RECORDS TO PROCESS:
────────

(* ===== verification/ClusterFiles.v ===== *)
(** * A whole cluster implements one file system

    Any number of masters, each with the files and directories that the
    client's ring gives it: a run of the client's calls on them answers what the
    same run answers on the single tree of [FileSystem].  The simulation goes
    through the client (its ring, its retry loops, the two calls of an update of
    the tree), the RPC handlers and the namespaces with their stores. *)

From S2P Require Import Prelude CxxString Platform PathUtil ThriftUtils KVStore RangeIndex IndexManager.
From S2P Require Import PartitionManager IndexNamespace Namespace FileSystem MasterController Restart.
From S2P Require Import ServerMap ComplexQuery Client ClientIndex Cluster.

(** ** The calls of a client on a cluster *)

Section run.
Context {S P R I : Type} `{!KeyValueStore S, !ConsistentHashMap P string, !ConsistentHashMap R NodeInfo}.
Context `{!RangeIndexInterface I, !VoblaStatus, !MD5, !BoostFilesystem}.
Context `{!ThriftCodec FileMetadata, !ThriftCodec IndexNamespaceNode, !ThriftCodec IndexConsistentHashRing}.

Abbreviation world := (Cluster S P R I).

(** The clock of the masters moves on between the calls. *)
Definition at_time (w : world) (t : double) : world :=
  {| master_nodes := master_nodes w; index_nodes := index_nodes w; now := t |}.

Definition answer_of {A} (f : Status → option A → fs_answer) (r : Status * option A * world)
    : fs_answer * world :=
  let '(status, a, w) := r in (f status a, w).
Definition done_answer {A} (status : Status) (_ : option A) : fs_answer := ADone status.

Definition run_op (fuel : nat) (c : VSFSRpcClient R) (o : fs_op) (w : world) : late (fs_answer * world) :=
  match o with
  | FCreate p mode uid gid =>
      AWAIT r ⇐ Client.create fuel c p mode uid gid w;; ends (answer_of AnId r)
  | FUnlink p => AWAIT r ⇐ Client.unlink fuel c p w;; ends (answer_of AnId r)
  | FMkdir p mode uid gid =>
      AWAIT (status, w') ⇐ Client.mkdir fuel c p mode uid gid w;; ends (ADone status, w')
  | FRmdir p => AWAIT (status, w') ⇐ Client.rmdir fuel c p w;; ends (ADone status, w')
  | FReaddir p => AWAIT r ⇐ Some (Client.readdir c p w);; ends (answer_of TheNames r)
  | FGetattr p => AWAIT r ⇐ Some (Client.getattr c p w);; ends (answer_of TheInfo r)
  | FSetattr p info => AWAIT r ⇐ Some (Client.setattr c p info w);; ends (answer_of done_answer r)
  | FObjectId p => AWAIT r ⇐ Some (Client.object_id c p w);; ends (answer_of AnId r)
  end.
(* ===== verification/ClusterVsfs.v ===== *)
(** * A whole cluster implements a searchable file system

    The state of masters and index servers together stands for one state of
    [Searchable]: the masters have its tree and its registered indices
    ([ClusterFiles.sync]), the index servers have what the indices hold
    ([ClusterSearch.represents]).  Every call of a client, on files, on indices
    or to make or remove an index, answers what the specification allows, crashes of
    masters between the calls included. *)

From S2P Require Import Prelude CxxString Platform PathUtil ThriftUtils IndexImpl LogManager KVStore.
From S2P Require Import RangeIndex IndexInfo RangeIndexWrapper IndexManager IndexSpec.
From S2P Require Import PartitionManager IndexNamespace Namespace FileSystem MasterController Restart.
From S2P Require Import ServerMap ComplexQuery Client ClientIndex Cluster ClusterIndex ClusterSearch.
From S2P Require Import Searchable ClusterFiles.

(** ** The calls of a client on a cluster *)

Section run.
Context {S P R I : Type} `{!KeyValueStore S, !ConsistentHashMap P string, !ConsistentHashMap R NodeInfo}.
Context `{!RangeIndexInterface I, !VoblaStatus, !MD5, !BoostFilesystem}.
Context `{!ThriftCodec FileMetadata, !ThriftCodec IndexNamespaceNode, !ThriftCodec IndexConsistentHashRing}.
Context `{!ThriftCodec RpcIndexRecordUpdateList, !ThriftCodec (list LogEntity)}.
(** What the crash of a master leaves on its disk, and what uninitialised
    fields hold; the size of an update batch. *)
Context (disk : S → S) (indeterminate junk : Z) (second_get : Status → run Status) (batch_size fuel : nat).
Context (c : VSFSRpcClient R).

Abbreviation world := (Cluster S P R I).

Definition run_call (op : vsfs_op) (w : world) : late (vsfs_answer * world) :=
  match op with
  | FileCall o => AWAIT (a, w) ⇐ ClusterFiles.run_op fuel c o w;; ends (FileAnswer a, w)
  | MakeIndex root name key_type mode uid gid =>
      AWAIT (status, w) ⇐ ClientIndex.create_index (index_rpc := cluster_index_rpc junk) fuel c
                            root name BTREE key_type mode uid gid w;;
      ends (Replied status, w)
  | RemoveIndex root name =>
      AWAIT (status, w) ⇐ ClientIndex.remove_index (index_rpc := cluster_index_rpc junk) fuel c root name w;;
      ends (Replied status, w)
  | IndexCall o =>
      AWAIT (status, paths, w) ⇐ ClusterSearch.run_op c batch_size fuel junk second_get o w;;
      ends (Found status paths, w)
  end.
Lemma entry_kept k x ns ns' p d n subs :
  ns_wf ns → outcome_ok k x ns ns' → polite p d x → quiet d n x → directories_ ns !! d = Some subs →
  ∃ subs', directories_ ns' !! d = Some subs' ∧ (n ∈ subs' ↔ n ∈ subs).
Proof.
  clear Hrel. intros Hwf [_ [[-> _]|[Hs He]]] Hp Hq Hd; [by eauto|].
  destruct (decide (d = target x)) as [->|Hne]; [|destruct (Hs d Hne) as [_ ->]; by eauto].
  assert (is_Some (metadata_map_ ns !! target x)) as [m Hm].
  { destruct (proj1 (wf_dirs _ Hwf (target x))) as (m&?&_); eauto. }
  destruct x; simpl in *.
  - destruct He as (?&_). congruence.
  - destruct He as [_ ->]. eauto.
  - destruct He as (?&_). congruence.
  - by destruct Hp.
  - destruct He as (_&subs'&?&->). simplify_eq. eexists. split; [done|]. set_solver.
  - destruct He as (_&subs'&?&->). simplify_eq. eexists. split; [done|]. set_solver.
  - destruct He as [-> _]. eauto.
Qed.
End namespaces.

(** ** The cluster, seen from one path *)

Section interference.
Context {S P R I : Type} `{!KeyValueStore S, !KeyValueStoreSpec S, !ConsistentHashMap P string}.
Context `{!ConsistentHashMap R NodeInfo, !ConsistentHashMapSpec R NodeInfo, !RangeIndexInterface I}.
Context `{!VoblaStatus, !VoblaStatusSpec, !MD5, !BoostFilesystem, !BoostFilesystemSpec}.
Context `{!ThriftCodec FileMetadata, !ThriftCodecSpec FileMetadata}.
Context `{!ThriftCodec IndexNamespaceNode, !ThriftCodec IndexConsistentHashRing}.
Context (Hrel : reliable S).
Context (c : VSFSRpcClient R) (Hring : ch_view (master_map_ c) ≠ ∅).
Context (p : string) (Hp : tree_path p) (Hroot : p ≠ "/").

Abbreviation world := (Cluster S P R I).
Abbreviation shared := (Shared S P R I).
Abbreviation foreign := (RpcNodeAddress * call)%type.
Implicit Types (w : world) (x : foreign) (l : list foreign).
Let d : string := fs_parent_path p.
Let n : string := fs_filename p.

(** Every master can take [k] more files. *)
Definition all_good (k : nat) w : Prop :=
  ∀ a mc, master_nodes w !! a = Some mc → able k (namespace_ mc).

(** The master of the path is up and has it with the object id [id], or has no
    such path; the master of its directory has the directory, with or without
    the entry. *)
Definition has_id (id : option Z) w : Prop :=
  ∃ mc, master_nodes w !! owner_of c p = Some mc ∧
    md_object_id <$> metadata_map_ (namespace_ mc) !! p = id.
Definition entry (b : bool) w : Prop :=
  ∃ mc subs, master_nodes w !! owner_of c d = Some mc ∧
    directories_ (namespace_ mc) !! d = Some subs ∧ (n ∈ subs ↔ b = true).

(** A foreign call that claims the path, on its master. *)
Definition claims x : Prop := x.1 = owner_of c p ∧ takes p x.2.
#[export] Instance claims_dec x : Decision (claims x).
Proof. unfold claims. apply _. Defined.

Definition harmless x : Prop := well_formed x.2 ∧ polite p d x.2.

Lemma do_call_spec k w a (y : call) mc :
  all_good (Datatypes.S k) w → well_formed y → master_nodes w !! a = Some mc →
  ∃ mc', do_call w (a, y) = set_master w a (Some mc') ∧ outcome_ok k y (namespace_ mc) (namespace_ mc').
Proof.
  intros Hg Hy Hmc. destruct (call_handled Hrel k (now w) y (namespace_ mc) (Hg a mc Hmc) Hy) as (ns'&Hh&Ho).
  exists (set_namespace mc ns'). split; [|done]. unfold do_call; simpl.
  destruct y; simpl in *; unfold call_master; rewrite Hmc;
    unfold rpc_create, rpc_remove, rpc_mkdir, rpc_rmdir, rpc_add_subfile, rpc_remove_subfile, rpc_setattr,
      MasterController.create, MasterController.remove, MasterController.mkdir, MasterController.rmdir,
      MasterController.add_subfile, MasterController.remove_subfile, MasterController.setattr,
      is_valid_path, on_namespace, rpc_void;
    repeat match goal with
    | Hr : (if ?b then _ else _) = Done _ |- _ => destruct b
    | Hr : ?r ≫= _ = Done _ |- _ => destruct r as [res|]; [repeat destruct res as [res ?]|done]; simpl in *
    end; simplify_eq/=; rewrite ?set_namespace_same; done.
Qed.

(** What foreign calls keep; [cl] when they may claim the path, [qu] when they
    leave its entry alone. *)
Record kept (cl qu : Prop) w w' : Prop := {
  kp_up : (∃ id, has_id id w) → ∃ id, has_id id w';
  kp_id i : has_id (Some i) w → has_id (Some i) w';
  kp_free : ¬ cl → has_id None w → has_id None w';
  kp_taken : cl → (∃ id, has_id id w) → ∃ i, has_id (Some i) w';
  kp_entry b : qu → entry b w → entry b w';
}.

Lemma kept_refl w : kept False True w w.
Proof. by split. Qed.

Lemma kept_trans cl cl' qu qu' w w1 w' :
  kept cl qu w w1 → kept cl' qu' w1 w' → kept (cl ∨ cl') (qu ∧ qu') w w'.
Proof.
  intros [U1 I1 F1 T1 E1] [U2 I2 F2 T2 E2]. split.
  - auto.
  - auto.
  - intros Hcl Hf. apply F2; [tauto|]. apply F1; tauto.
  - intros [Hcl|Hcl] Hid; [|by auto]. destruct (T1 Hcl Hid) as [i Hi]. eauto.
  - intros b [? ?]. auto.
Qed.

(** The owner of [q] after a call on master [a]. *)
Lemma owner_after w a mc mc' q mcq (Q : Namespace S → Prop) :
  master_nodes w !! a = Some mc → master_nodes w !! owner_of c q = Some mcq →
  (a = owner_of c q → mc = mcq → Q (namespace_ mc')) → Q (namespace_ mcq) →
  ∃ mcq', master_nodes (set_master w a (Some mc')) !! owner_of c q = Some mcq' ∧ Q (namespace_ mcq').
Proof.
  intros Ha Hq Hsame Hother. simpl. destruct (decide (a = owner_of c q)) as [He|Hne].
  - rewrite He, lookup_partial_alter_eq. exists mc'. split; [done|]. apply Hsame; [done|congruence].
  - rewrite lookup_partial_alter_ne by done. by exists mcq.
Qed.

────────

WHAT YOU SHOULD DO: Retype exactly the lines above, from the one with "Definition has_id (id" through the one with "directories_ (namespace_ mc)", inclusive.

RESPONSE TO THIS EXERCISE:
Definition has_id (id : option Z) w : Prop :=
  ∃ mc, master_nodes w !! owner_of c p = Some mc ∧
    md_object_id <$> metadata_map_ (namespace_ mc) !! p = id.
Definition entry (b : bool) w : Prop :=
  ∃ mc subs, master_nodes w !! owner_of c d = Some mc ∧
    directories_ (namespace_ mc) !! d = Some subs ∧ (n ∈ subs ↔ b = true).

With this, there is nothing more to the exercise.